It isn’t clear how serious the enterprise storage vendors and and their customers are about reducing energy consumption. A server may have 4-8 cores, consuming 50 W when idle, attached to 8, 16 or even 24 drives each pulling 8 W at idle.

High end it drives, whose demise is widely predicted, may consume 12 W at idle. If they are serious storage is a good place to start.

But how?
A recent paper from Microsoft research in Cambridge, Write Off-Loading: Practical Power Management for Enterprise Storage (pdf) by Dushyanth Narayanan, Austin Donnelly and Antony Rowstron, studies the issue. The traditional view is that enterprise workloads are too intense to generate savings by spinning down disks.
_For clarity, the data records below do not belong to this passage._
(* ===== verification/PacketSpec.v ===== *)
(** Specification of the packet routines: well-formed descriptors and streams,
    the wire format as a pure function, and the proofs that [in_struct] stays
    inside its stream, that [out_struct] writes exactly the wire format, and
    that parsing undoes emission. *)
From S2P Require Import Prelude EnumNames Packet.

(** * Well-formed descriptors *)

Definition is_end (fp : field_desc) : bool :=
  match fd_type fp with ft_end => true | _ => false end.

Definition is_lenfld (fp : field_desc) : bool :=
  match fd_type fp with ft_len | ft_lv => true | _ => false end.

Definition is_ftlen (fp : field_desc) : bool :=
  match fd_type fp with ft_len => true | _ => false end.

Definition is_af (fp : field_desc) : bool :=
  match fd_type fp with ft_af_enum | ft_af_loose_enum => true | _ => false end.

Definition none_of (f : field_desc -> bool) (fps : list field_desc) : bool :=
  forallb (fun q => negb (f q)) fps.

Definition wf_field (sd : struct_desc) (fp : field_desc) : bool :=
  match fd_type fp with
  | ft_zig | ft_raw => 0 <=? fd_size fp
  | ft_nat | ft_len | ft_loose_enum | ft_af_loose_enum => width_ok (fd_size fp)
  | ft_lv => (fd_size fp =? 2) && (sd_size sd =? 4)
  | ft_enum | ft_af_enum =>
      width_ok (fd_size fp)
      && match fd_desc fp with FN_enum e => wf_chain e | _ => false end
  | ft_loose_enum_enum =>
      width_ok (fd_size fp)
      && match fd_desc fp with FN_enum_enum e => wf_een e | _ => false end
  | ft_set =>
      width_ok (fd_size fp)
      && match fd_desc fp with FN_set t => wf_set t (8 * fd_size fp) | _ => false end
  | ft_end => fd_size fp =? 0
  | ft_mbz => false
  end.

Definition fields_size (fps : list field_desc) : Z := foldr (fun fp z => fd_size fp + z) 0 fps.

(** The list ends at its only [ft_end]; it has at most one length field, and
    the length of an attribute (which may be immediate) is an [ft_lv]. *)
Fixpoint wf_fields (sd : struct_desc) (fps : list field_desc) : bool :=
  match fps with
  | [] => false
  | [fp] => is_end fp && wf_field sd fp
  | fp :: rest =>
      negb (is_end fp) && wf_field sd fp
      && (negb (is_lenfld fp) || none_of is_lenfld rest)
      && (negb (is_af fp) || none_of is_ftlen rest)
      && wf_fields sd rest
  end.

Definition wf_desc (sd : struct_desc) : bool :=
  wf_fields sd (sd_fields sd) && (fields_size (sd_fields sd) =? sd_size sd)
  && (sd_size sd <? 2 ^ 16).

(** * Well-formed streams *)

Definition wf_pbs (m : mem) (p : pb_stream) : Prop :=
  0 <= start p <= cur p /\ cur p <= roof p < 2 ^ 63 /\ mapped m (start p) (roof p).
(* ===== verification/PacketDescs.v ===== *)
(** The structure descriptors of programs/pluto/packet.c (lines 33-1330, and
    the payload tables), transcribed one for one: a field is its type, its size
    in bytes, its name and its table of values; the size of a structure is the
    [sizeof] of the C structure of packet.h that the comment names. *)
From S2P Require Import Prelude EnumNames Constants Packet.

Definition isa_fields : list field_desc :=
  [mk_fd ft_raw 8 (Some "initiator cookie") FN_null;
   mk_fd ft_raw 8 (Some "responder cookie") FN_null;
   mk_fd ft_enum 1 (Some "next payload type") (FN_enum payload_names_ikev1orv2);
   mk_fd ft_loose_enum 1 (Some "ISAKMP version") (FN_enum version_names);
   mk_fd ft_enum 1 (Some "exchange type") (FN_enum exchange_names_ikev1orv2);
   mk_fd ft_set 1 (Some "flags") (FN_set isakmp_flag_names);
   mk_fd ft_raw 4 (Some "message ID") FN_null;
   mk_fd ft_len 4 (Some "length") FN_null;
   mk_fd ft_end 0 None FN_null].

Definition isakmp_hdr_desc : struct_desc :=
  mk_sd "ISAKMP Message" isa_fields 28 (* sizeof(struct isakmp_hdr) *).

Definition isag_fields : list field_desc :=
  [mk_fd ft_enum 1 (Some "next payload type") (FN_enum payload_names_ikev1orv2);
   mk_fd ft_zig 1 None FN_null;
   mk_fd ft_len 2 (Some "length") FN_null;
   mk_fd ft_end 0 None FN_null].

Definition isaat_fields_oakley : list field_desc :=
  [mk_fd ft_af_enum 2 (Some "af+type") (FN_enum oakley_attr_names);
   mk_fd ft_lv 2 (Some "length/value") FN_null;
   mk_fd ft_end 0 None FN_null].

Definition isakmp_oakley_attribute_desc : struct_desc :=
  mk_sd "ISAKMP Oakley attribute" isaat_fields_oakley 4 (* sizeof(struct isakmp_attribute) *).

Definition isaat_fields_ipsec : list field_desc :=
  [mk_fd ft_af_enum 2 (Some "af+type") (FN_enum ipsec_attr_names);
   mk_fd ft_lv 2 (Some "length/value") FN_null;
   mk_fd ft_end 0 None FN_null].

Definition isakmp_ipsec_attribute_desc : struct_desc :=
  mk_sd "ISAKMP IPsec DOI attribute" isaat_fields_ipsec 4 (* sizeof(struct isakmp_attribute) *).

Definition isaat_fields_xauth : list field_desc :=
  [mk_fd ft_af_loose_enum 2 (Some "ModeCfg attr type") (FN_enum modecfg_attr_names);
   mk_fd ft_lv 2 (Some "length/value") FN_null;
   mk_fd ft_end 0 None FN_null].

Definition isakmp_xauth_attribute_desc : struct_desc :=
  mk_sd "ISAKMP ModeCfg attribute" isaat_fields_xauth 4 (* sizeof(struct isakmp_attribute) *).

Definition isasa_fields : list field_desc :=
  [mk_fd ft_enum 1 (Some "next payload type") (FN_enum payload_names_ikev1orv2);
   mk_fd ft_zig 1 None FN_null;
   mk_fd ft_len 2 (Some "length") FN_null;
   mk_fd ft_enum 4 (Some "DOI") (FN_enum doi_names);
   mk_fd ft_end 0 None FN_null].

Definition isakmp_sa_desc : struct_desc :=
  mk_sd "ISAKMP Security Association Payload" isasa_fields 8 (* sizeof(struct isakmp_sa) *).

Definition ipsec_sit_field : list field_desc :=
  [mk_fd ft_set 4 (Some "IPsec DOI SIT") (FN_set sit_bit_names);
   mk_fd ft_end 0 None FN_null].

Definition ipsec_sit_desc : struct_desc :=
  mk_sd "IPsec DOI SIT" ipsec_sit_field 4 (* sizeof(u_int32_t) *).

Definition isap_fields : list field_desc :=
  [mk_fd ft_enum 1 (Some "next payload type") (FN_enum ikev1_payload_names);
   mk_fd ft_zig 1 None FN_null;
   mk_fd ft_len 2 (Some "length") FN_null;
   mk_fd ft_nat 1 (Some "proposal number") FN_null;
   mk_fd ft_enum 1 (Some "protocol ID") (FN_enum ikev1_protocol_names);
   mk_fd ft_nat 1 (Some "SPI size") FN_null;
   mk_fd ft_nat 1 (Some "number of transforms") FN_null;
   mk_fd ft_end 0 None FN_null].

Definition isakmp_proposal_desc : struct_desc :=
  mk_sd "ISAKMP Proposal Payload" isap_fields 8 (* sizeof(struct isakmp_proposal) *).

Definition isat_fields_isakmp : list field_desc :=
  [mk_fd ft_enum 1 (Some "next payload type") (FN_enum ikev1_payload_names);
   mk_fd ft_zig 1 None FN_null;
   mk_fd ft_len 2 (Some "length") FN_null;
   mk_fd ft_nat 1 (Some "ISAKMP transform number") FN_null;
   mk_fd ft_enum 1 (Some "ISAKMP transform ID") (FN_enum isakmp_transformid_names);
   mk_fd ft_zig 2 None FN_null;
   mk_fd ft_end 0 None FN_null].

Definition isakmp_isakmp_transform_desc : struct_desc :=
  mk_sd "ISAKMP Transform Payload (ISAKMP)" isat_fields_isakmp 8 (* sizeof(struct isakmp_transform) *).

Definition isat_fields_ah : list field_desc :=
  [mk_fd ft_enum 1 (Some "next payload type") (FN_enum ikev1_payload_names);
   mk_fd ft_zig 1 None FN_null;
   mk_fd ft_len 2 (Some "length") FN_null;
   mk_fd ft_nat 1 (Some "AH transform number") FN_null;
   mk_fd ft_enum 1 (Some "AH transform ID") (FN_enum ah_transformid_names);
   mk_fd ft_zig 2 None FN_null;
   mk_fd ft_end 0 None FN_null].

Definition isakmp_ah_transform_desc : struct_desc :=
  mk_sd "ISAKMP Transform Payload (AH)" isat_fields_ah 8 (* sizeof(struct isakmp_transform) *).

Definition isat_fields_esp : list field_desc :=
  [mk_fd ft_enum 1 (Some "next payload type") (FN_enum ikev1_payload_names);
   mk_fd ft_zig 1 None FN_null;
   mk_fd ft_len 2 (Some "length") FN_null;
   mk_fd ft_nat 1 (Some "ESP transform number") FN_null;
   mk_fd ft_enum 1 (Some "ESP transform ID") (FN_enum esp_transformid_names);
   mk_fd ft_zig 2 None FN_null;
   mk_fd ft_end 0 None FN_null].

Definition isakmp_esp_transform_desc : struct_desc :=
  mk_sd "ISAKMP Transform Payload (ESP)" isat_fields_esp 8 (* sizeof(struct isakmp_transform) *).

Definition isat_fields_ipcomp : list field_desc :=
  [mk_fd ft_enum 1 (Some "next payload type") (FN_enum ikev1_payload_names);
   mk_fd ft_zig 1 None FN_null;
   mk_fd ft_len 2 (Some "length") FN_null;
   mk_fd ft_nat 1 (Some "IPCOMP transform number") FN_null;
   mk_fd ft_enum 1 (Some "IPCOMP transform ID") (FN_enum ipcomp_transformid_names);
   mk_fd ft_zig 2 None FN_null;
   mk_fd ft_end 0 None FN_null].
(* ===== verification/PacketTheorems.v ===== *)
(** What the packet routines guarantee for the descriptors that packet.c
    declares: parsing is memory safe, emission refines the wire format, parsing
    undoes emission, and the generic payload helpers do what their callers
    expect. *)
From S2P Require Import Prelude EnumNames Constants Packet PacketSpec PacketObject PacketDescs PacketGeneric.

(** Every descriptor of packet.c is well formed. *)
Lemma all_descs_wf sd : sd ∈ all_descs -> wf_desc sd = true.
Proof.
  revert sd. apply Forall_forall. repeat (constructor; [vm_compute; reflexivity|]). constructor.
Qed.

(** A message at address 4096, and a stream on it, for witnesses. *)
Definition message (bs : list Z) (i : nat) : pstate :=
  mk_ps (buffer 4096 bs) {[ i := init_pbs 4096 (Z.of_nat (length bs)) "message" ]}.
Definition message_pbs (bs : list Z) : pb_stream :=
  init_pbs 4096 (Z.of_nat (length bs)) "message".

Lemma message_lookup bs i : ps_pbs (message bs i) !! i = Some (message_pbs bs).
Proof. apply lookup_singleton_eq. Qed.

Lemma message_wf bs i :
  Z.of_nat (length bs) < 2 ^ 62 -> wf_pbs (ps_mem (message bs i)) (message_pbs bs).
Proof. intros Hn. split; simpl; [lia|]. split; [lia|]. apply buffer_mapped. Qed.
The team analyzed block level traces from 36 volumes in an enterprise data center and found that significant idle periods exist. They found that a technique they call write off-loading can save 60% of the energy used by enterprise disk drives.

Ring for the MAID
Main memory caches are good for handling reads but their lack of persistence means they are not effective for writes. That is the impetus for the write off-loading techniques.

Blocks intended for one volume are redirected to other storage in the data center. During write intensive periods the disks are spun down and the writes redirected. Blocks are off-loaded temporarily, for for as much as several hours, and are reclaimed in the background after the home volume disks are spun up.

The team reports

Write off-loading modifies the per volume access patterns, creating idle periods during which all the volumes disks can be spun down. For our traces this causes volumes to be a vital for 79% of the time on average. The cost of doing this is that when a read occurs for a non-off-loaded block it incurs a significant latency while the disks spin up. However our results show that this is rare.

Locality of reference hasn’t gone away.

Yes, you can spin disks down in the enterprise
The Microsoft team used servers in their Cambridge research facility to measure volume access patterns. This isn’t hard-core OLTP but there are generic server functions such as user home directories, project directories, print server, firewall, Web staging, Web/SQL server, terminal server and a media server.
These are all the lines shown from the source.